I pocketed the knife as we stepped around huge winged beasts the size of school buses, insectile creatures that resembled oversized praying mantises, and fat-bellied, troll-like things, some with horns and hair down to their asses, and others that were bald and cleanshaven.
It was a real horrorshow.
And beside this were a string of military machines: troop transports, armored Jeeps, and even a tank that had been knocked over and ripped apart.

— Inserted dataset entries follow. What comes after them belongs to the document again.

(* ===== verification/Text.v ===== *)
(** * Text

    Facts on the Rust [str] values the manifests are made of: the structure of
    UTF-8 byte strings, decimal numbers as [to_string] prints them, the
    characters [char::escape_default] prints, and [str::split_inclusive]. *)

From S2P Require Import Prelude.

(** [u32::to_string] and [u64::to_string]; twenty digits hold any [u64]. *)
Fixpoint decimal_fuel (fuel : nat) (n : Z) : bytes :=
  match fuel with
  | O => []
  | S fuel' =>
      if (n <? 10)%Z then [48 + n]%Z
      else decimal_fuel fuel' (n / 10) ++ [48 + n mod 10]%Z
  end.
Definition to_decimal (n : Z) : bytes := decimal_fuel 20 n.

(** The value of a string of decimal digits. *)
Definition read_decimal (l : bytes) : Z := fold_left (fun acc b => acc * 10 + (b - 48))%Z l 0%Z.

(** [text.split_inclusive('\n')]: every piece keeps its newline. *)
Fixpoint split_inclusive (sep : Z) (l : bytes) : list bytes :=
  match l with
  | [] => []
  | x :: l' =>
      if (x =? sep)%Z then [x] :: split_inclusive sep l'
      else match split_inclusive sep l' with
           | [] => [[x]]
           | p :: ps => (x :: p) :: ps
           end
  end.

(** Lowercase hexadecimal without padding, for [\u{...}]. *)
Fixpoint hex_fuel (fuel : nat) (n : Z) : bytes :=
  match fuel with
  | O => []
  | S fuel' =>
      let digit := if (n mod 16 <? 10)%Z then (48 + n mod 16)%Z else (87 + n mod 16)%Z in
      if (n <? 16)%Z then [digit] else hex_fuel fuel' (n / 16) ++ [digit]
  end.

(** [char::escape_default]. *)
Definition escape_default (c : Z) : bytes :=
  if (c =? 9)%Z then [92; 116]%Z
  else if (c =? 13)%Z then [92; 114]%Z
  else if (c =? 10)%Z then [92; 110]%Z
  else if (c =? 39)%Z || (c =? 34)%Z || (c =? 92)%Z then [92; c]%Z
  else if (32 <=? c)%Z && (c <=? 126)%Z then [c]
  else [92; 117; 123]%Z ++ hex_fuel 6 c ++ [125]%Z.

(** ** Decimal numbers *)

Definition is_digit (b : Z) : bool := (48 <=? b)%Z && (b <=? 57)%Z.

Lemma decimal_fuel_ok fuel n :
  (0 <= n < 10 ^ Z.of_nat fuel)%Z ->
  read_decimal (decimal_fuel fuel n) = n /\ forallb is_digit (decimal_fuel fuel n) = true.
Proof.
  revert n. induction fuel as [|fuel IH]; intros n Hn;
    [split; [unfold read_decimal; simpl in *; lia|done]|].
  rewrite Nat2Z.inj_succ, Z.pow_succ_r in Hn by lia. cbn [decimal_fuel].
  destruct (n <? 10)%Z eqn:E; bools.
  - unfold read_decimal, is_digit. simpl. split; [lia|].
    apply andb_true_intro. split; [|reflexivity]. apply andb_true_intro. split; apply Z.leb_le; lia.
  - destruct (IH (n / 10)%Z) as [Hr Hd].
    { split; [apply Z.div_pos; lia|]. apply Z.div_lt_upper_bound; lia. }
    pose proof (Z.mod_pos_bound n 10 ltac:(lia)). split.
    + unfold read_decimal in *. rewrite fold_left_app, Hr. simpl.
      pose proof (Z.div_mod n 10 ltac:(lia)). lia.
    + rewrite forallb_app, Hd. simpl. unfold is_digit.
      apply andb_true_intro. split; [|reflexivity]. apply andb_true_intro. split; apply Z.leb_le; lia.
Qed.

Lemma decimal_fuel_nonempty fuel n : (0 < fuel)%nat -> decimal_fuel fuel n <> [].
Proof.
  destruct fuel as [|fuel]; [lia|]. intros _. cbn [decimal_fuel].
  destruct (n <? 10)%Z; [done|]. by destruct (decimal_fuel fuel (n / 10)).
Qed.

Lemma to_decimal_ok n :
  is_u64 n -> read_decimal (to_decimal n) = n /\ forallb is_digit (to_decimal n) = true.
Proof. intros Hn. apply decimal_fuel_ok. unfold is_u64 in Hn. lia. Qed.

Lemma to_decimal_nonempty n : to_decimal n <> [].
Proof. by apply decimal_fuel_nonempty; lia. Qed.

Lemma is_digit_range b : is_digit b = true -> (48 <= b <= 57)%Z.
Proof. unfold is_digit. intros H. bools. lia. Qed.

(** ** UTF-8

    A UTF-8 text is a sequence of ASCII bytes and of multi-byte sequences
    whose bytes are all at least 128. *)

Definition multi (s : bytes) (c : Z) : Prop :=
  s <> [] /\ Forall (fun b => 128 <= b)%Z s /\
  forall fuel l, utf8_chars_fuel (S fuel) (s ++ l) = option_map (cons c) (utf8_chars_fuel fuel l).

Inductive utf8 : bytes -> list Z -> Prop :=
| utf8_nil : utf8 [] []
| utf8_ascii b l cs : (0 <= b < 128)%Z -> utf8 l cs -> utf8 (b :: l) (b :: cs)
| utf8_multi s c l cs : multi s c -> utf8 l cs -> utf8 (s ++ l) (c :: cs).

Lemma decode_ascii fuel b l :
  (0 <= b < 128)%Z -> utf8_chars_fuel (S fuel) (b :: l) = option_map (cons b) (utf8_chars_fuel fuel l).
Proof.
  intros Hb. cbn [utf8_chars_fuel].
  destruct ((0 <=? b)%Z && (b <? 128)%Z) eqn:E; [done|]. apply andb_false_iff in E. lia.
Qed.

Lemma option_map_cons_inv {A} (c : A) o cs :
  option_map (cons c) o = Some cs -> exists cs', o = Some cs' /\ cs = c :: cs'.
Proof. destruct o; simpl; [intros [= <-]; by eexists|done]. Qed.

(** One branch of the decoder that consumed the bytes [s]. *)
Ltac multi_branch s r IH :=
  match goal with
  | H : option_map (cons ?c) _ = Some _ |- _ =>
      apply option_map_cons_inv in H as (cs' & H & ->);
      apply (utf8_multi s c r cs'); [|by eapply IH];
      unfold is_cont in *; bools; split; [done|]; split;
      [repeat constructor; lia|];
      intros fuel' l'; cbn [app utf8_chars_fuel];
      repeat match goal with
      | |- context [if ?b then _ else _] =>
          let E := fresh in destruct b eqn:E; unfold is_cont in *;
          [try reflexivity; try (exfalso; bools; lia)|];
          try (exfalso; rewrite ?andb_false_iff, ?negb_false_iff, ?andb_true_iff in *; lia)
      end; try reflexivity
  end.

Lemma utf8_of_chars fuel l cs : utf8_chars_fuel fuel l = Some cs -> utf8 l cs.
Proof.
  revert l cs. induction fuel as [|fuel IH]; intros l cs H.
  - destruct l; simpl in H; inv_res; constructor.
  - destruct l as [|b0 r0]; cbn [utf8_chars_fuel] in H; [inv_res; constructor|].
    destruct ((0 <=? b0)%Z && (b0 <? 128)%Z) eqn:E0.
    { apply option_map_cons_inv in H as (cs' & H & ->). bools. constructor; [lia|by apply IH]. }
    destruct ((194 <=? b0)%Z && (b0 <=? 223)%Z) eqn:E1.
    { destruct r0 as [|b1 r1]; [done|]. destruct (is_cont b1) eqn:C1; [|done].
      multi_branch [b0; b1] r1 IH. }
    destruct ((224 <=? b0)%Z && (b0 <=? 239)%Z) eqn:E2.
    { destruct r0 as [|b1 [|b2 r2]]; [done..|].
      match type of H with (if ?b then _ else _) = _ => destruct b eqn:C1; [|done] end.
      multi_branch [b0; b1; b2] r2 IH. }
    destruct ((240 <=? b0)%Z && (b0 <=? 244)%Z) eqn:E3; [|done].
    destruct r0 as [|b1 [|b2 [|b3 r3]]]; [done..|].
    match type of H with (if ?b then _ else _) = _ => destruct b eqn:C1; [|done] end.
    multi_branch [b0; b1; b2; b3] r3 IH.
Qed.

Lemma chars_of_utf8 l cs : utf8 l cs -> forall fuel, (length l <= fuel)%nat -> utf8_chars_fuel fuel l = Some cs.
Proof.
  induction 1 as [|b l cs Hb _ IH|s c l cs (Hne & _ & Hm) _ IH]; intros fuel Hf.
  - by destruct fuel.
  - destruct fuel as [|fuel]; simpl in Hf; [lia|]. rewrite decode_ascii by done. rewrite IH by lia. done.
  - rewrite length_app in Hf. destruct s as [|x s]; [done|]. simpl in Hf.
    destruct fuel as [|fuel]; [lia|]. rewrite Hm, IH by lia. done.
Qed.

Lemma utf8_chars_iff l cs : utf8_chars l = Some cs <-> utf8 l cs.
Proof. split; [apply utf8_of_chars|]. intros H. by apply chars_of_utf8. Qed.

Lemma is_utf8_iff l : is_utf8 l = true <-> exists cs, utf8 l cs.
Proof.
  unfold is_utf8. destruct (utf8_chars l) as [cs|] eqn:E; split; try done.
  - intros _. exists cs. by apply utf8_chars_iff.
  - intros (cs & H). apply utf8_chars_iff in H. congruence.
Qed.

Lemma utf8_app l cs k ds : utf8 l cs -> utf8 k ds -> utf8 (l ++ k) (cs ++ ds).
Proof.
  intros H Hk. induction H; simpl; [done|by constructor|]. rewrite <- app_assoc. by constructor.
Qed.

Lemma is_utf8_app l k : is_utf8 l = true -> is_utf8 k = true -> is_utf8 (l ++ k) = true.
Proof.
  rewrite !is_utf8_iff. intros [cs Hl] [ds Hk]. eexists. by eapply utf8_app.
Qed.

Lemma is_utf8_ascii l : Forall (fun b => 0 <= b < 128)%Z l -> is_utf8 l = true.
Proof.
  intros H. apply is_utf8_iff. exists l. induction H; by constructor.
Qed.

Lemma utf8_ascii_char l cs b : utf8 l cs -> b ∈ l -> (b < 128)%Z -> b ∈ cs.
Proof.
  induction 1 as [|x l cs Hx _ IH|s c l cs (_ & Hs & _) _ IH]; intros Hb Hlt.
  - by apply not_elem_of_nil in Hb.
  - apply elem_of_cons in Hb as [->|Hb]; [left|]. right. by apply IH.
  - apply elem_of_app in Hb as [Hb|Hb].
    + rewrite Forall_forall in Hs. specialize (Hs _ Hb). lia.
    + right. by apply IH.
Qed.

(** A text without control characters has no newline byte. *)
Lemma no_control_byte l b :
  is_utf8 l = true -> has_control l = false -> (0 <= b < 32)%Z -> b ∉ l.
Proof.
  intros Hu Hc Hb Hin. apply is_utf8_iff in Hu as [cs Hu]. pose proof Hu as Hd.
  apply utf8_chars_iff in Hd. unfold has_control in Hc. rewrite Hd in Hc.
  assert (Hx : b ∈ cs) by (eapply utf8_ascii_char; [eassumption..|lia]).
  apply list_elem_of_In in Hx.
  assert (existsb char_is_control cs = true); [|congruence].
  apply existsb_exists. exists b. split; [assumption|]. unfold char_is_control.
  apply orb_true_iff. left. apply andb_true_iff. lia.
Qed.

(** ** Lines *)

Lemma split_inclusive_line sep l k :
  sep ∉ l -> split_inclusive sep (l ++ sep :: k) = (l ++ [sep]) :: split_inclusive sep k.
Proof.
  induction l as [|x l IH]; simpl; [by rewrite Z.eqb_refl|].
  intros [Hx Hl]%not_elem_of_cons. destruct (x =? sep)%Z eqn:E; bools; [congruence|].
  by rewrite IH.
Qed.

Lemma split_inclusive_lines sep ls :
  Forall (fun l => sep ∉ l) ls ->
  split_inclusive sep (concat (map (fun l => l ++ [sep]) ls)) = map (fun l => l ++ [sep]) ls.
Proof.
  induction 1 as [|l ls Hl _ IH]; [done|]. simpl. rewrite <- app_assoc. simpl.
  rewrite split_inclusive_line by done. by rewrite IH.
Qed.

Lemma strip_prefix_app p l : strip_prefix p (p ++ l) = Some l.
Proof. induction p as [|x p IH]; simpl; [done|]. by rewrite Z.eqb_refl. Qed.

Lemma strip_prefix_some p l r : strip_prefix p l = Some r <-> l = p ++ r.
Proof.
  split; [|intros ->; apply strip_prefix_app].
  revert l. induction p as [|x p IH]; intros l H; simpl in *; [congruence|].
  destruct l as [|y l]; [done|]. destruct (x =? y)%Z eqn:E; bools; [|done].
  subst. f_equal. by apply IH.
Qed.

Lemma strip_suffix_some s l r : strip_suffix s l = Some r <-> l = r ++ s.
Proof.
  unfold strip_suffix. split.
  - destruct (strip_prefix (rev s) (rev l)) eqn:E; [|done]. intros [= <-].
    apply strip_prefix_some in E. apply (f_equal (@rev Z)) in E.
    by rewrite rev_involutive, rev_app_distr, rev_involutive in E.
  - intros ->. rewrite rev_app_distr, strip_prefix_app. by rewrite rev_involutive.
Qed.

It was clear that the soldiers had given hell, killing the monsters before they were themselves killed.
The ground crunched as we marched through little pockets of ice and frozen blood that lay in wide pools.
“Maybe there’s nothing else left,” I said. “Maybe all the other participants are dead.”
“Check your HUD,” Noora said.
“You awake, Sue?”
“Yes,” Sue replied.
“What’s the SITREP?”
“The F&D has ended.”
“What’s ‘F&D’?”
“What you call an audible, the Noctem call an F&D. A Frolic and Detour,” Sue replied.
“What’s the score of the game look like?”
“I do not follow.”
“What’s our situation looking like?”
“There have been approximately three hundred and sixty-five thousand participants killed in a thirteen-mile radius.”
“How many in the rest of the country?”
“Over two hundred million.”
Images flashed in several small boxes on my HUD. Shots of violent scenes from various cities across the country, a flashstorm of horrible shit that made the scenes in one of those The Purge movies look like Winnie the Pooh. There were scenes of New York City on fire, Miami flooded and full of monsters, bodies hanging from the Hollywood sign near Los Angeles, the streets of Houston running red with blood. I mentally exited out of the boxes, too overwhelmed by what I’d experienced to witness any more violence.